ACTION ITEM -> Among the entries below, find all lines that include "split" and copy them.

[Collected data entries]
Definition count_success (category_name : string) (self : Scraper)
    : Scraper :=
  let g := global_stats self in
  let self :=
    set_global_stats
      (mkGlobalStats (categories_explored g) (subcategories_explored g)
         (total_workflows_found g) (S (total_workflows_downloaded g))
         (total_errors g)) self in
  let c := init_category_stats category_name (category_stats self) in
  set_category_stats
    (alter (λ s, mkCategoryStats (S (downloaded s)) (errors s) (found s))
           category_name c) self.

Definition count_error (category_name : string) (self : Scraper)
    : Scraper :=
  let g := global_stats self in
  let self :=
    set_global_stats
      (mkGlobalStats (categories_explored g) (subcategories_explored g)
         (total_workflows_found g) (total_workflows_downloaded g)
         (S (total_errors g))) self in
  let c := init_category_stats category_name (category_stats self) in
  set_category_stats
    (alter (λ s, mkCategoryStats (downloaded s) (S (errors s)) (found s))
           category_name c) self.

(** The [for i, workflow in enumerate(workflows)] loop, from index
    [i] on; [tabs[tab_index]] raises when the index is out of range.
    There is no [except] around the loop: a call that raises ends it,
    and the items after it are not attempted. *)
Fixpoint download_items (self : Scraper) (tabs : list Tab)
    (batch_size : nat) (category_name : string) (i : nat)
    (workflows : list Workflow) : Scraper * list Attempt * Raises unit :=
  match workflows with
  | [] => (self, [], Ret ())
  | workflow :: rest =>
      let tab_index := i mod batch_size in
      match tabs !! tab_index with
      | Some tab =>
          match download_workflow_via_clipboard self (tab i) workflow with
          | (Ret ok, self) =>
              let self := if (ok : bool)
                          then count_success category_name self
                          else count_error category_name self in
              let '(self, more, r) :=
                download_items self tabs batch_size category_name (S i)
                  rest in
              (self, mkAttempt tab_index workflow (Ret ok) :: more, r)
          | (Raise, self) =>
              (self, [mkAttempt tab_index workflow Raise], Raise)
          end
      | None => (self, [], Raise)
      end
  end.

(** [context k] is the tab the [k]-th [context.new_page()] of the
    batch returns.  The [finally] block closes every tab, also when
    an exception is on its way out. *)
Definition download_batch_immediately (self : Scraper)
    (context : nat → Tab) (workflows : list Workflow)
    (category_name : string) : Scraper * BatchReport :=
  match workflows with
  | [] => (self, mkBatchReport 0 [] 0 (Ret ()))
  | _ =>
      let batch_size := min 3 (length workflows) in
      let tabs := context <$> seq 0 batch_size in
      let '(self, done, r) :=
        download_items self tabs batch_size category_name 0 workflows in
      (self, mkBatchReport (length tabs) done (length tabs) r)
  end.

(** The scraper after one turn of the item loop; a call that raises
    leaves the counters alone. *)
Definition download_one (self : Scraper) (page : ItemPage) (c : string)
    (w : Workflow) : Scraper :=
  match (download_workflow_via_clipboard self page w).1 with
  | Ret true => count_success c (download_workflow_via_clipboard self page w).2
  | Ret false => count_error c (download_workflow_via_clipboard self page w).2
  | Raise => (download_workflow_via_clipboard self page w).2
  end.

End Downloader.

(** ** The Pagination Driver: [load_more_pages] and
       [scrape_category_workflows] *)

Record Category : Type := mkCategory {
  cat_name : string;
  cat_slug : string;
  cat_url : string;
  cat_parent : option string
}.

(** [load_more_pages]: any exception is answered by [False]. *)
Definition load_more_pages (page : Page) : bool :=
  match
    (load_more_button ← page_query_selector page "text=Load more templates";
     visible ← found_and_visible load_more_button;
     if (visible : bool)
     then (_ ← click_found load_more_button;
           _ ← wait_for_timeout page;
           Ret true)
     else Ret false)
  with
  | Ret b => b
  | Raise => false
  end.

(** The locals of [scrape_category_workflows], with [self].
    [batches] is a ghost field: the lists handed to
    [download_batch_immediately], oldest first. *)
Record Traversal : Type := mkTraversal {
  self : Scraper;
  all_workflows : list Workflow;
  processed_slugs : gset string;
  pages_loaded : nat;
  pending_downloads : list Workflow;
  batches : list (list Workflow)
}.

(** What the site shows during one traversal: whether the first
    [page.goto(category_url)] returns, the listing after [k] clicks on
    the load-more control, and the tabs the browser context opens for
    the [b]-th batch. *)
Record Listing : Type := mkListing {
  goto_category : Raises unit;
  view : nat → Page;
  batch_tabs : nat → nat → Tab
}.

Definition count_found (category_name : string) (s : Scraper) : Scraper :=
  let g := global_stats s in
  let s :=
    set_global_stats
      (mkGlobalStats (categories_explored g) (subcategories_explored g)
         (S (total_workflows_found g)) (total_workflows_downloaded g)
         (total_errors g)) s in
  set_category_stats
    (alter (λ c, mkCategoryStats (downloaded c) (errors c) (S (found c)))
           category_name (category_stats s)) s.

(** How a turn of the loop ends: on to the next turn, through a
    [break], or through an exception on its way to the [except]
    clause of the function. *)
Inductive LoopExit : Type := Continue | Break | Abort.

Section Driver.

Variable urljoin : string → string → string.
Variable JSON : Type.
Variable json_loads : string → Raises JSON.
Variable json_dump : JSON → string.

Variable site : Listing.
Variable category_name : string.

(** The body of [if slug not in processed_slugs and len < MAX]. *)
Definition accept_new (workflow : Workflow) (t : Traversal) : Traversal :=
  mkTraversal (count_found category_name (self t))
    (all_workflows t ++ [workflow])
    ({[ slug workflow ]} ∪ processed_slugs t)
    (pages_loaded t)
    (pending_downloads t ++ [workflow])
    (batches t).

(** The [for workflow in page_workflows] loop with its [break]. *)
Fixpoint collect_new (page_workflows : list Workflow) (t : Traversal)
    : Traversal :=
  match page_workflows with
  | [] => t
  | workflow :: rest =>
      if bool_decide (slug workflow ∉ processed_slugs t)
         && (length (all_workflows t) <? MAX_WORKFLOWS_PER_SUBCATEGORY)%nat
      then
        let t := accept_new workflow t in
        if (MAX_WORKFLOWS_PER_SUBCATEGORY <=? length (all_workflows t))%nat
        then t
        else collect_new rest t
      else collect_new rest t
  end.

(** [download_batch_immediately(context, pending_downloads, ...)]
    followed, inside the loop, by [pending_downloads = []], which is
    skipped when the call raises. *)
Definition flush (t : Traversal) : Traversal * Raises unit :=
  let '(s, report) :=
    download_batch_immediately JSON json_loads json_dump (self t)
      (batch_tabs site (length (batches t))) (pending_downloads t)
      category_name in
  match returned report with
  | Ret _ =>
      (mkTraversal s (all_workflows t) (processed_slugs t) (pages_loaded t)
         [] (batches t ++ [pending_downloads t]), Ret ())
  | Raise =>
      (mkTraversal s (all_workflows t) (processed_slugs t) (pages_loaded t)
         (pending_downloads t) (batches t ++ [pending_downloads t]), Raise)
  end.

--

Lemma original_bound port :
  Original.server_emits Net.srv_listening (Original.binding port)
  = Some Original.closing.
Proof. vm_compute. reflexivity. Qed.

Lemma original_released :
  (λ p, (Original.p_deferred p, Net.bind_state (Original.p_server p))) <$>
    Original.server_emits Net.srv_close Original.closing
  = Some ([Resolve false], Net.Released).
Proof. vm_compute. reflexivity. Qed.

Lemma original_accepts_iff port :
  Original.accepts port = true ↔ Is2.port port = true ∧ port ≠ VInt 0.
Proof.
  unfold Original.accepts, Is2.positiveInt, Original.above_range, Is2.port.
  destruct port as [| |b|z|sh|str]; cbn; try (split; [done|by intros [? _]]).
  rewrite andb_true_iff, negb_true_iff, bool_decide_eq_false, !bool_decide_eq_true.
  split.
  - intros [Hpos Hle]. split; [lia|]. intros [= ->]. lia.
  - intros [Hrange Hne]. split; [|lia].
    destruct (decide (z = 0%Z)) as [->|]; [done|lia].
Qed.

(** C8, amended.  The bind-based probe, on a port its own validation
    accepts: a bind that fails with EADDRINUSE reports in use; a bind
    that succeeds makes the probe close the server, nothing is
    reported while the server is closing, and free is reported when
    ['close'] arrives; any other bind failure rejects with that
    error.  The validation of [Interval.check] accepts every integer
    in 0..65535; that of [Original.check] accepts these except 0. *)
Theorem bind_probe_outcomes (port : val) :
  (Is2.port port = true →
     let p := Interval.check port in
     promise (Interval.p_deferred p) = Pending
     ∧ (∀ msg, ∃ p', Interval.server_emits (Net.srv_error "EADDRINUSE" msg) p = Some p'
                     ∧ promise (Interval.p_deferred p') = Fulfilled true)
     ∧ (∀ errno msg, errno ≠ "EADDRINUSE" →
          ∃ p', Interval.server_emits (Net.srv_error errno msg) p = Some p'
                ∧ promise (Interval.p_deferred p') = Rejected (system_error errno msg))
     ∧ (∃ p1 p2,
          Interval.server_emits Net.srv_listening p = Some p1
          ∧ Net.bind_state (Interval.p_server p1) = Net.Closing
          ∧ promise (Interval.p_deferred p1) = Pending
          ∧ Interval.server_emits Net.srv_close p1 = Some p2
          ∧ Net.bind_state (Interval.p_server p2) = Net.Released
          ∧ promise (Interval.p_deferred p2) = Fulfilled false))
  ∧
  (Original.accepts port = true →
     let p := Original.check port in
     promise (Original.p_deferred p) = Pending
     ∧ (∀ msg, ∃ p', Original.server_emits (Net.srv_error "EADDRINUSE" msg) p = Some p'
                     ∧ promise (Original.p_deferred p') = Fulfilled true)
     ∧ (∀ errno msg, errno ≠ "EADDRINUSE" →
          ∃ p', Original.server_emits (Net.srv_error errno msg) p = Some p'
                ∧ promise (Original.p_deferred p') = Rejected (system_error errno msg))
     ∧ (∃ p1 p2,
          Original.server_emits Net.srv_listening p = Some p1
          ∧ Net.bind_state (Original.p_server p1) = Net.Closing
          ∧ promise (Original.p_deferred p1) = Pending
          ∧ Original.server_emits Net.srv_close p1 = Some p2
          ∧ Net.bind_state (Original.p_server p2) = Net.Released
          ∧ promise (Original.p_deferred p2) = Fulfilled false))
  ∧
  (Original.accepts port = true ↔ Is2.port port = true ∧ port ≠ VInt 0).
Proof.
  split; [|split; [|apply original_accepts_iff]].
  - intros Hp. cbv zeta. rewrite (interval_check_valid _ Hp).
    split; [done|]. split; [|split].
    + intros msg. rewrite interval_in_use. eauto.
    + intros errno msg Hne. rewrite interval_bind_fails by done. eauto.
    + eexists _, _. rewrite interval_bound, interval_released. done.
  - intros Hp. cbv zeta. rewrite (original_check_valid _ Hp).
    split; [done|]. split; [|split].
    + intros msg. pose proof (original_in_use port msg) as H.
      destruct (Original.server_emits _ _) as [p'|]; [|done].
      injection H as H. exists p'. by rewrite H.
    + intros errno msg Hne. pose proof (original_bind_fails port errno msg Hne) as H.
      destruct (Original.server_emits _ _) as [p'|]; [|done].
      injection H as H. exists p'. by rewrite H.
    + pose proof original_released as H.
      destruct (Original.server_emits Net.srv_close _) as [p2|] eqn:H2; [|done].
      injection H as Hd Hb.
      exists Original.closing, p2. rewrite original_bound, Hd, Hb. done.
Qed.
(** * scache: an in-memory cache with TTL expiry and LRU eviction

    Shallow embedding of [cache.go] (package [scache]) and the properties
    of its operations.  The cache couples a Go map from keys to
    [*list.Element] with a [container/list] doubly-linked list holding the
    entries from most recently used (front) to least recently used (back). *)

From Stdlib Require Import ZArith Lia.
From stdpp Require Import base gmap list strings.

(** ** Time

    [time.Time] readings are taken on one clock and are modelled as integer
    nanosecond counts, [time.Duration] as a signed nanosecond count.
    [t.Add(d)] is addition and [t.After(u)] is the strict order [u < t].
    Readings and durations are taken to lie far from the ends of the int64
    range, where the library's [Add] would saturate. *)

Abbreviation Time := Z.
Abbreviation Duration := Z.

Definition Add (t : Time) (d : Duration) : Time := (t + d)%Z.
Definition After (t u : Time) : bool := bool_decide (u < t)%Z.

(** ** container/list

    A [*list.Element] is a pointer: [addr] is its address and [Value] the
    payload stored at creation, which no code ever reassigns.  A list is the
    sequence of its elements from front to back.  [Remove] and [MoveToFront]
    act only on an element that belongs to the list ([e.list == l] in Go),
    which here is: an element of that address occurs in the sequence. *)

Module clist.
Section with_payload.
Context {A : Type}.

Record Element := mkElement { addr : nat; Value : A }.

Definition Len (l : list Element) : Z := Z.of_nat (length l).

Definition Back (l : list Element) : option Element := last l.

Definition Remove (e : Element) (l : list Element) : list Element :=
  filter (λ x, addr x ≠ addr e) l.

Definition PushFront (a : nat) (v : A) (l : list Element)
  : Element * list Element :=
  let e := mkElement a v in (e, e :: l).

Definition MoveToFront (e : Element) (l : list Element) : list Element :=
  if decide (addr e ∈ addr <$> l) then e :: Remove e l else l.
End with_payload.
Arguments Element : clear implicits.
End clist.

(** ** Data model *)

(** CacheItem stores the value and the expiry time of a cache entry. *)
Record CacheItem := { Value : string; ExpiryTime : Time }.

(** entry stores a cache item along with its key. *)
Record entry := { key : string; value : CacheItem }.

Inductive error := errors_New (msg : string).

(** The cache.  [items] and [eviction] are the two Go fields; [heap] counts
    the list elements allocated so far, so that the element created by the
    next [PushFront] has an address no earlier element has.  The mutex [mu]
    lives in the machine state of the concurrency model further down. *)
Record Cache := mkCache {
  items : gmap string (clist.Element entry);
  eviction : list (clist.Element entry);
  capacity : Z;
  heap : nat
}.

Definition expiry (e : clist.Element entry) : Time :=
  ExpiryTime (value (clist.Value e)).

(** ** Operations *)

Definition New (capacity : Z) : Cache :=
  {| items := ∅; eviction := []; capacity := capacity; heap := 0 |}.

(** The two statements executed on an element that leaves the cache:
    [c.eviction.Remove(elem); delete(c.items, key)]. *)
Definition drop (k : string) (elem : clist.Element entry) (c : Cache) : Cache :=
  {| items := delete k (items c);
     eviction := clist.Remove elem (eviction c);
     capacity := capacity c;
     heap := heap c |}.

TASK RESPONSE ->
  destruct port as [| |b|z|sh|str]; cbn; try (split; [done|by intros [? _]]).
  split.
  - intros [Hpos Hle]. split; [lia|]. intros [= ->]. lia.
  - intros [Hrange Hne]. split; [|lia].
  split; [|split; [|apply original_accepts_iff]].
    split; [done|]. split; [|split].
    split; [done|]. split; [|split].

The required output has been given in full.